- [Saved data entries]:
········

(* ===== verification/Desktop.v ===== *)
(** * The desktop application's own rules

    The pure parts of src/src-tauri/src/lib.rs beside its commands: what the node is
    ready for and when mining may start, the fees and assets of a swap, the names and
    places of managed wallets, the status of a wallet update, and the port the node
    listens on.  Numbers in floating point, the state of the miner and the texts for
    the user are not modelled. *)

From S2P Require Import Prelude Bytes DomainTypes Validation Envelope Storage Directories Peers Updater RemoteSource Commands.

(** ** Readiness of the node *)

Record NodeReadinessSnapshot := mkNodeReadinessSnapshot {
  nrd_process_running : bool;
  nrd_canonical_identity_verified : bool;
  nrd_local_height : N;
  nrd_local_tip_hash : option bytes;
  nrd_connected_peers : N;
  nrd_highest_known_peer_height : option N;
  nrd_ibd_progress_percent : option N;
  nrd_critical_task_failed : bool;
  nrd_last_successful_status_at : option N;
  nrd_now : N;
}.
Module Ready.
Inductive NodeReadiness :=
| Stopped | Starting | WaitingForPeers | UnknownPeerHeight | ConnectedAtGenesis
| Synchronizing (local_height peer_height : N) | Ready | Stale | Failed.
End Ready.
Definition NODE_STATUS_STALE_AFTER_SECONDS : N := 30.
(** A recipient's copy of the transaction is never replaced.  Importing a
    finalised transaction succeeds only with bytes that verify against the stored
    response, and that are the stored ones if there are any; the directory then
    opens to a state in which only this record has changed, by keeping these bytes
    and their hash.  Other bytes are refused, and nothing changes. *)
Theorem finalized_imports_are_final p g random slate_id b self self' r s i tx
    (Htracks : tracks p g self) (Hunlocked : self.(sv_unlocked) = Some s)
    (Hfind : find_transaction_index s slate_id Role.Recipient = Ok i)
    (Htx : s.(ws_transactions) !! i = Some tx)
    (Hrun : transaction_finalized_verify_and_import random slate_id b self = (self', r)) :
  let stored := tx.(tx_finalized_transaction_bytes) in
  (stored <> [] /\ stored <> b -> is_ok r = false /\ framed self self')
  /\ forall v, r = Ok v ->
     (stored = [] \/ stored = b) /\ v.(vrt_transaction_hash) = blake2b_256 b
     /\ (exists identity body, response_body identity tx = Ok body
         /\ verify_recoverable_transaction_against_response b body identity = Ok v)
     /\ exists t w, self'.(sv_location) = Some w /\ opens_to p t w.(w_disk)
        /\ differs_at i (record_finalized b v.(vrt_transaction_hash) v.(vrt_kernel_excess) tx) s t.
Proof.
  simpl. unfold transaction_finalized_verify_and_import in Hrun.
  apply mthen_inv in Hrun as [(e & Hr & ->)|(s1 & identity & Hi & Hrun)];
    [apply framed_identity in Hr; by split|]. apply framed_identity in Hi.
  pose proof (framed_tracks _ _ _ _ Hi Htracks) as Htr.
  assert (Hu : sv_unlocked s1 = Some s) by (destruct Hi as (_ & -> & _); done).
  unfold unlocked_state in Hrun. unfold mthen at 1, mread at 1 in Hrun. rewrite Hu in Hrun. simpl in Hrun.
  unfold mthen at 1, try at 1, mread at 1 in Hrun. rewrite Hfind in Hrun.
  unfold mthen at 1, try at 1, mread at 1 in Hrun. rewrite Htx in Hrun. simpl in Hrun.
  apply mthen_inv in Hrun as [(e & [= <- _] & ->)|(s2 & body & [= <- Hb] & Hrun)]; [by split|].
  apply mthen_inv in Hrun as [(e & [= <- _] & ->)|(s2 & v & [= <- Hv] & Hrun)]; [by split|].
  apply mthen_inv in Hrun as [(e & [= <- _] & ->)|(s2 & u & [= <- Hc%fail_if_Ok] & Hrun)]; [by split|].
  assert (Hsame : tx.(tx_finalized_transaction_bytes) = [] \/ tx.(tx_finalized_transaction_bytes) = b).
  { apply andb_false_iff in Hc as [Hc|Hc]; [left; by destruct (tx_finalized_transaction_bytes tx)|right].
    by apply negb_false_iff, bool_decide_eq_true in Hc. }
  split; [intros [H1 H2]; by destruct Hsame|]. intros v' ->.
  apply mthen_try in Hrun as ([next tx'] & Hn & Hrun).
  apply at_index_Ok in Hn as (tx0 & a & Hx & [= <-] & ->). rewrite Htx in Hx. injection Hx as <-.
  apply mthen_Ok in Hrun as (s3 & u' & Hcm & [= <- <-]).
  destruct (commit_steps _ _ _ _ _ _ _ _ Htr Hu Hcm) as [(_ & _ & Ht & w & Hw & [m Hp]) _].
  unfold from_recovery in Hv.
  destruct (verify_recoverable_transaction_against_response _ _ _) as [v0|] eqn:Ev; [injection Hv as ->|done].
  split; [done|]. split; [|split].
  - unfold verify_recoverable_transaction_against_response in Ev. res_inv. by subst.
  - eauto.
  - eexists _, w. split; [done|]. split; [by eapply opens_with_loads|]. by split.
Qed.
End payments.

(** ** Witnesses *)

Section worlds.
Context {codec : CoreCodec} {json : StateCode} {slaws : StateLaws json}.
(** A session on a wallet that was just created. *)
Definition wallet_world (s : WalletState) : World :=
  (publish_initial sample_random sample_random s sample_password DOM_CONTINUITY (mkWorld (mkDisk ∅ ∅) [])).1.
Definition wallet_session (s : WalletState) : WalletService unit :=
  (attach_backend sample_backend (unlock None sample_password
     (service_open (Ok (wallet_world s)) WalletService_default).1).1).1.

········

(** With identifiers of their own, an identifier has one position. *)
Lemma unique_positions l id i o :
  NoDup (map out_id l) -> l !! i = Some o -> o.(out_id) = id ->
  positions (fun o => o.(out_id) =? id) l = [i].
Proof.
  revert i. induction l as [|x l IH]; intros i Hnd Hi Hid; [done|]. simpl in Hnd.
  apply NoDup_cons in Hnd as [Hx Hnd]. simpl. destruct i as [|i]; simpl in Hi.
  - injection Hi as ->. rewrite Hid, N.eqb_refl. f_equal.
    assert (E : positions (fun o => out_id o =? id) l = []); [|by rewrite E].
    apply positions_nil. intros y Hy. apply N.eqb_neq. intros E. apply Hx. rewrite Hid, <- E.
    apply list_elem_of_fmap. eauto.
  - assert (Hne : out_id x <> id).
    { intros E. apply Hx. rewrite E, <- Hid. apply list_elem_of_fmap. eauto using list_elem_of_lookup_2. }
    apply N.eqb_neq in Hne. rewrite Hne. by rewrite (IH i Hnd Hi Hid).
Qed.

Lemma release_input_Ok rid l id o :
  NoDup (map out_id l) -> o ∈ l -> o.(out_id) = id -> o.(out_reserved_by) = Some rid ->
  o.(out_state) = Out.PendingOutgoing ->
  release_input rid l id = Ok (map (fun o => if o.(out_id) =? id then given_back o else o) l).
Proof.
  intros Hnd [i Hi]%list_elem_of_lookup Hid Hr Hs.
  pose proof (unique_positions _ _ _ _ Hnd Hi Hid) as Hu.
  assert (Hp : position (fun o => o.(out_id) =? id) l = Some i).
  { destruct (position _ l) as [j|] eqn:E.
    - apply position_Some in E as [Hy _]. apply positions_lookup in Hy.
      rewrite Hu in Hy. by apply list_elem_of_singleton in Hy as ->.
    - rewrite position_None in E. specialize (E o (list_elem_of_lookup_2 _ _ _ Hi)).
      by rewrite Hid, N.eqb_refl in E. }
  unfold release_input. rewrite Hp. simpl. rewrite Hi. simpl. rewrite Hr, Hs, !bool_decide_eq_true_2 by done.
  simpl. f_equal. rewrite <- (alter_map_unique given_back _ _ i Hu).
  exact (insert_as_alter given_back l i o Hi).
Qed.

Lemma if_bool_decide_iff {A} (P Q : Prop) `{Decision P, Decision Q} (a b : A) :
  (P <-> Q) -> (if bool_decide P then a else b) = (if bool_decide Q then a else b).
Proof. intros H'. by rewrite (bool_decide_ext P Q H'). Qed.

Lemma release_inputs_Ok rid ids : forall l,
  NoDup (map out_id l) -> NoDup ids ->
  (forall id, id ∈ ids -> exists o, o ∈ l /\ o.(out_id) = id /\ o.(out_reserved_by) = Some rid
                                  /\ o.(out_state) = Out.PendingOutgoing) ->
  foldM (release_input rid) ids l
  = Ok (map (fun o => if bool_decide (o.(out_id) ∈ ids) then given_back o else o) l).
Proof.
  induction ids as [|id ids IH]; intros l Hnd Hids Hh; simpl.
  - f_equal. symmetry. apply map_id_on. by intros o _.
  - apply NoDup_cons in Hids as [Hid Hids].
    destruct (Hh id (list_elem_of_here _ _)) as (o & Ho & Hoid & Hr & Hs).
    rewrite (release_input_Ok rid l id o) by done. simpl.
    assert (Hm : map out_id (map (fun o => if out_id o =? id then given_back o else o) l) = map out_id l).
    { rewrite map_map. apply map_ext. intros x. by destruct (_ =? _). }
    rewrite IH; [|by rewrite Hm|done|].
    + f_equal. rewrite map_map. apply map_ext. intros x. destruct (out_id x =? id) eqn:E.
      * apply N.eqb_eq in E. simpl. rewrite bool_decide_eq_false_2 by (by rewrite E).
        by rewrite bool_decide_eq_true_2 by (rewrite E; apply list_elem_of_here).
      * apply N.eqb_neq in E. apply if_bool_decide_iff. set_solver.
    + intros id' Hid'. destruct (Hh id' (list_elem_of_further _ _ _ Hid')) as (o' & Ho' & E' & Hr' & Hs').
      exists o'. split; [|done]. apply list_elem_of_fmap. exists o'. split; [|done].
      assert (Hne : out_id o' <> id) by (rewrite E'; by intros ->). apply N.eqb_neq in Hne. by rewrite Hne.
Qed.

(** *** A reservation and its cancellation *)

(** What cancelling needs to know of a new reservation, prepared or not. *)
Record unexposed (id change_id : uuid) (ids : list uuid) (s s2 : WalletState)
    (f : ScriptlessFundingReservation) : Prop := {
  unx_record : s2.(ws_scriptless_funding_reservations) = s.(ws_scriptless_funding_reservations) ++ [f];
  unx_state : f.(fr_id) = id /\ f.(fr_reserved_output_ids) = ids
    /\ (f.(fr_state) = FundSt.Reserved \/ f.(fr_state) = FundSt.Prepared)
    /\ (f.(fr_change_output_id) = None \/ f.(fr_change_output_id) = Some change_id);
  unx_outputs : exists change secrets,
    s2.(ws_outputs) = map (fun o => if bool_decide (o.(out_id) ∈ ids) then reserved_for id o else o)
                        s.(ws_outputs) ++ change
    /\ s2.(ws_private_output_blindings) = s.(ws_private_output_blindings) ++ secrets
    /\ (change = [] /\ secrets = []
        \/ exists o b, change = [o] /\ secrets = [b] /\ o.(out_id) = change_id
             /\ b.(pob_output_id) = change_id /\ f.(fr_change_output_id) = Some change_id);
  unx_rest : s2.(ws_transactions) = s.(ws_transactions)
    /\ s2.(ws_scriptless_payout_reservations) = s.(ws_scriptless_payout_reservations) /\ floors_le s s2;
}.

········

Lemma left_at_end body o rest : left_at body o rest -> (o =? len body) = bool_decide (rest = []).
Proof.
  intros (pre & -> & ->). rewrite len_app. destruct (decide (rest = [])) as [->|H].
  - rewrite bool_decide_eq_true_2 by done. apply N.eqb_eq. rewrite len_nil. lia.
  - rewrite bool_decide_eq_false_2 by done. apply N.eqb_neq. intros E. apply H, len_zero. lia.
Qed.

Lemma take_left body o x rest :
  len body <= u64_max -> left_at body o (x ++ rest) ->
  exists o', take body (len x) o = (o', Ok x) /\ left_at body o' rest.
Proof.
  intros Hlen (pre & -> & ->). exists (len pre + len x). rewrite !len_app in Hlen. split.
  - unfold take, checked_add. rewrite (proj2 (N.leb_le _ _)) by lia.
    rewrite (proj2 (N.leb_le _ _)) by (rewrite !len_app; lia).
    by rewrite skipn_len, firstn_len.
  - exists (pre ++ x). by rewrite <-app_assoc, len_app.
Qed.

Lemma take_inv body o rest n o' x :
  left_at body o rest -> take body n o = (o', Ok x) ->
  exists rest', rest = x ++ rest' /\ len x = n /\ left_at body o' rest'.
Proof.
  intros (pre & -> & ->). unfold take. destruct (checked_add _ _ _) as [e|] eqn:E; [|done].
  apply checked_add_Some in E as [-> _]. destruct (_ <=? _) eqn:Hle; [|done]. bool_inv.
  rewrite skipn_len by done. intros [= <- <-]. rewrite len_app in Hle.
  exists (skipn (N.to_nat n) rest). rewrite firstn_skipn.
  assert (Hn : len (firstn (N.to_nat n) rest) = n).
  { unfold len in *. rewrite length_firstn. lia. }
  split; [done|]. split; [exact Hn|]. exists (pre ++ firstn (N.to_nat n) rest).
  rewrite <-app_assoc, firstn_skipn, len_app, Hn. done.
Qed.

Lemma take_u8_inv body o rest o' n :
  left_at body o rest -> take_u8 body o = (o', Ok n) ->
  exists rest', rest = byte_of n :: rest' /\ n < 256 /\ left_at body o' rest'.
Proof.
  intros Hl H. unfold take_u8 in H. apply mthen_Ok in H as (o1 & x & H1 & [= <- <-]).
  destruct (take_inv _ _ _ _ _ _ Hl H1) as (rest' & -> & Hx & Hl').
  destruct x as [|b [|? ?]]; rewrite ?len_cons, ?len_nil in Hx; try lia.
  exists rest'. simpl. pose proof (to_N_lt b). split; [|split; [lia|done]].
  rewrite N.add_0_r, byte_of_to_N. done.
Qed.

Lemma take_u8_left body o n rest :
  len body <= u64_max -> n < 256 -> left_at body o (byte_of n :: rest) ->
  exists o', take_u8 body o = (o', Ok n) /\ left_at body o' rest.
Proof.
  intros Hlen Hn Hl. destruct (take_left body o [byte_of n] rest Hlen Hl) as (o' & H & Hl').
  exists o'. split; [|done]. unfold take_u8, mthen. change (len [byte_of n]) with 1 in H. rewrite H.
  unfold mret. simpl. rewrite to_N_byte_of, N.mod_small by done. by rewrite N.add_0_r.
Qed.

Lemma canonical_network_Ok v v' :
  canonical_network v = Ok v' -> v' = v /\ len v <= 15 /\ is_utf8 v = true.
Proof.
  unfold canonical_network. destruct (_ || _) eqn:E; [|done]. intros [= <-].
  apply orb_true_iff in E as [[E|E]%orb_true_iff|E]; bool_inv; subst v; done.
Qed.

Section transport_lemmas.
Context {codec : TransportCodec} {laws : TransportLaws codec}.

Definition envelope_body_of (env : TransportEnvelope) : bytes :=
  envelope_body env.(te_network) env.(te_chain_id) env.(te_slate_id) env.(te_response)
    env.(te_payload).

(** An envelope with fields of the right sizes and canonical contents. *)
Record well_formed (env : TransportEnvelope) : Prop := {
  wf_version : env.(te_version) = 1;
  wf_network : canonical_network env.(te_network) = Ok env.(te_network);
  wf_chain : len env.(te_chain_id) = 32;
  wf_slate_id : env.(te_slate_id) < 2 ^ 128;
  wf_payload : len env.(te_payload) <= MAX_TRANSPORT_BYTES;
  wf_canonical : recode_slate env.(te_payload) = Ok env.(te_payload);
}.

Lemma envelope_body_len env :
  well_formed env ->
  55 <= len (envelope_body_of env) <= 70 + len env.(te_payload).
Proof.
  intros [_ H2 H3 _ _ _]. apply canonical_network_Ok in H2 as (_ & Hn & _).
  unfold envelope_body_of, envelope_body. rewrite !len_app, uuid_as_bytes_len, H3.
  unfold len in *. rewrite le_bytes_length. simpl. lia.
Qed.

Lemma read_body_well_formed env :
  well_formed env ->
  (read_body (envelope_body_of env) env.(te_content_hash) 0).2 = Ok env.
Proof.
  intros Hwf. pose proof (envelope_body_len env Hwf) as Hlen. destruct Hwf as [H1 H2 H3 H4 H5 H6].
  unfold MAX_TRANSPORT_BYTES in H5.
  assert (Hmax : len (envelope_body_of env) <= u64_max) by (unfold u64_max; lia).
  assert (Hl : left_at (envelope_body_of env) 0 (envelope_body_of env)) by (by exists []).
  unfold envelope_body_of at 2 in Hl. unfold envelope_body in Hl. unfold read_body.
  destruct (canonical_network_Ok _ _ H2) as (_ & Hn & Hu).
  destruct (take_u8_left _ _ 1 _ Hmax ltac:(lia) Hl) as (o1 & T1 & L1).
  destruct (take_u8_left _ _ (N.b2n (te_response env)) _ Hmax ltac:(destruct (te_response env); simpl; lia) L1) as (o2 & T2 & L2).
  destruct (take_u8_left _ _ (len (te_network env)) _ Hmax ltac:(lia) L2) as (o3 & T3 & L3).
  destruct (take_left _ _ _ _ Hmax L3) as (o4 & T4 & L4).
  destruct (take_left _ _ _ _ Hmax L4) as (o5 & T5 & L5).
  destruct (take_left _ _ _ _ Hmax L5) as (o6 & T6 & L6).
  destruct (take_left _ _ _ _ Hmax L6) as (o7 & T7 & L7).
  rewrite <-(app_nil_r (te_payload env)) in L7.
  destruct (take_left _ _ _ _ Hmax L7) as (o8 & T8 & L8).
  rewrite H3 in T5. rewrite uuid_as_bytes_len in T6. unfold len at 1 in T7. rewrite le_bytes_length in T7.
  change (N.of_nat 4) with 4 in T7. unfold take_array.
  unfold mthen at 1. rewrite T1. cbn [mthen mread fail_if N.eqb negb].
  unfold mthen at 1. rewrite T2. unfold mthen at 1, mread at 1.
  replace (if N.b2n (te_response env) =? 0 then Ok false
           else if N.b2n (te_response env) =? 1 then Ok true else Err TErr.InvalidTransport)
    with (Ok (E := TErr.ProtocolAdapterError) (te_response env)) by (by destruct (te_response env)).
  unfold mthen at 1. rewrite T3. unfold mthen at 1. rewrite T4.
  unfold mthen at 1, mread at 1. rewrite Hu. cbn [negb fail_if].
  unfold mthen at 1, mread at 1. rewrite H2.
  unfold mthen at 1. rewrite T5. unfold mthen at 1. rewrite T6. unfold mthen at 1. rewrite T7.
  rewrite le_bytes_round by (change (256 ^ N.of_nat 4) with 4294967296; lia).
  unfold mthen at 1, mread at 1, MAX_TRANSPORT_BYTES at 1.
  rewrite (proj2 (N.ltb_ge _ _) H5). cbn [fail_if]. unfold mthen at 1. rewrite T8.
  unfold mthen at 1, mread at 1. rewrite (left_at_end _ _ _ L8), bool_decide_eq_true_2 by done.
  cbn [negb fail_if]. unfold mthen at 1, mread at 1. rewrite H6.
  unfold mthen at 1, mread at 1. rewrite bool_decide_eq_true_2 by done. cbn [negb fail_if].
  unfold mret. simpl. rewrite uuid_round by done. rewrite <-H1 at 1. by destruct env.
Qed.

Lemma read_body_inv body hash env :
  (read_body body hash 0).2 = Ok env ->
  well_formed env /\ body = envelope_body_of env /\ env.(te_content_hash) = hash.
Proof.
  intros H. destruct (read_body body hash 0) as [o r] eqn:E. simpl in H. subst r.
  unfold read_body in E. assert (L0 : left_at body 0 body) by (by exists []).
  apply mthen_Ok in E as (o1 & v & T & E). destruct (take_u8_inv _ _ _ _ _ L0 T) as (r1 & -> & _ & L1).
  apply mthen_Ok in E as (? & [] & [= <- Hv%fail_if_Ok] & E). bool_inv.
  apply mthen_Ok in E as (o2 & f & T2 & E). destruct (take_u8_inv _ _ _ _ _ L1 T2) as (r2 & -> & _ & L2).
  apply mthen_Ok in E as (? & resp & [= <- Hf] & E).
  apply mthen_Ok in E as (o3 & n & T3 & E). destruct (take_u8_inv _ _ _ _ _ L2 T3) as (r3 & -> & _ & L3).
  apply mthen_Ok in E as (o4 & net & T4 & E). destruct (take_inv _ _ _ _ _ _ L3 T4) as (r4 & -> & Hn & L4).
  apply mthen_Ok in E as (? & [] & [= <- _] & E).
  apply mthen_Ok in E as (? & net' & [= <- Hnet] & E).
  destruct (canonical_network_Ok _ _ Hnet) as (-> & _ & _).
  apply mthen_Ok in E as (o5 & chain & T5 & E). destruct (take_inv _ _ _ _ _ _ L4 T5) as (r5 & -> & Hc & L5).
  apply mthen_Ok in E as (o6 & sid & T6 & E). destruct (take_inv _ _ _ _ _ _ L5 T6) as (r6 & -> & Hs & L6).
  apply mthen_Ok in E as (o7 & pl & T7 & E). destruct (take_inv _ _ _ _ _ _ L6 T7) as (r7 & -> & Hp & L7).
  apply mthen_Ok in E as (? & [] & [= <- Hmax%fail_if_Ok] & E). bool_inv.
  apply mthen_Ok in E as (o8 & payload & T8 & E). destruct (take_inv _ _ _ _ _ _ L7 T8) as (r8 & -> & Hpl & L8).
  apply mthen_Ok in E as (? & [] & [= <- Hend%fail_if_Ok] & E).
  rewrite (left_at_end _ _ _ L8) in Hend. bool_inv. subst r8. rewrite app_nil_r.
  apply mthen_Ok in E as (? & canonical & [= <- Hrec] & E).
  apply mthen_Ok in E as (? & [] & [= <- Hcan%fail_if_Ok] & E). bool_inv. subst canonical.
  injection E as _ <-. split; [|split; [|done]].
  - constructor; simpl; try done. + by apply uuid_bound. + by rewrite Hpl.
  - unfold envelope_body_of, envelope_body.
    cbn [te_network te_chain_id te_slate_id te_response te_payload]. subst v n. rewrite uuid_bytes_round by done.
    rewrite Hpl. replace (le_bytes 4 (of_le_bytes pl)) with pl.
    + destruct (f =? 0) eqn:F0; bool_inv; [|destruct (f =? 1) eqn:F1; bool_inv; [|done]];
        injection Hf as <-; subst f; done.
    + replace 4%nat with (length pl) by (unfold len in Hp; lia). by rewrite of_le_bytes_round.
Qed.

········

Repeat the entries above verbatim, but only from the line that has "Lemma left_at_end body" down to the line that has "Lemma take_u8_left body", inclusive.

Lemma left_at_end body o rest : left_at body o rest -> (o =? len body) = bool_decide (rest = []).
Proof.
  intros (pre & -> & ->). rewrite len_app. destruct (decide (rest = [])) as [->|H].
  - rewrite bool_decide_eq_true_2 by done. apply N.eqb_eq. rewrite len_nil. lia.
  - rewrite bool_decide_eq_false_2 by done. apply N.eqb_neq. intros E. apply H, len_zero. lia.
Qed.

Lemma take_left body o x rest :
  len body <= u64_max -> left_at body o (x ++ rest) ->
  exists o', take body (len x) o = (o', Ok x) /\ left_at body o' rest.
Proof.
  intros Hlen (pre & -> & ->). exists (len pre + len x). rewrite !len_app in Hlen. split.
  - unfold take, checked_add. rewrite (proj2 (N.leb_le _ _)) by lia.
    rewrite (proj2 (N.leb_le _ _)) by (rewrite !len_app; lia).
    by rewrite skipn_len, firstn_len.
  - exists (pre ++ x). by rewrite <-app_assoc, len_app.
Qed.

Lemma take_inv body o rest n o' x :
  left_at body o rest -> take body n o = (o', Ok x) ->
  exists rest', rest = x ++ rest' /\ len x = n /\ left_at body o' rest'.
Proof.
  intros (pre & -> & ->). unfold take. destruct (checked_add _ _ _) as [e|] eqn:E; [|done].
  apply checked_add_Some in E as [-> _]. destruct (_ <=? _) eqn:Hle; [|done]. bool_inv.
  rewrite skipn_len by done. intros [= <- <-]. rewrite len_app in Hle.
  exists (skipn (N.to_nat n) rest). rewrite firstn_skipn.
  assert (Hn : len (firstn (N.to_nat n) rest) = n).
  { unfold len in *. rewrite length_firstn. lia. }
  split; [done|]. split; [exact Hn|]. exists (pre ++ firstn (N.to_nat n) rest).
  rewrite <-app_assoc, firstn_skipn, len_app, Hn. done.
Qed.

Lemma take_u8_inv body o rest o' n :
  left_at body o rest -> take_u8 body o = (o', Ok n) ->
  exists rest', rest = byte_of n :: rest' /\ n < 256 /\ left_at body o' rest'.
Proof.
  intros Hl H. unfold take_u8 in H. apply mthen_Ok in H as (o1 & x & H1 & [= <- <-]).
  destruct (take_inv _ _ _ _ _ _ Hl H1) as (rest' & -> & Hx & Hl').
  destruct x as [|b [|? ?]]; rewrite ?len_cons, ?len_nil in Hx; try lia.
  exists rest'. simpl. pose proof (to_N_lt b). split; [|split; [lia|done]].
  rewrite N.add_0_r, byte_of_to_N. done.
Qed.

Lemma take_u8_left body o n rest :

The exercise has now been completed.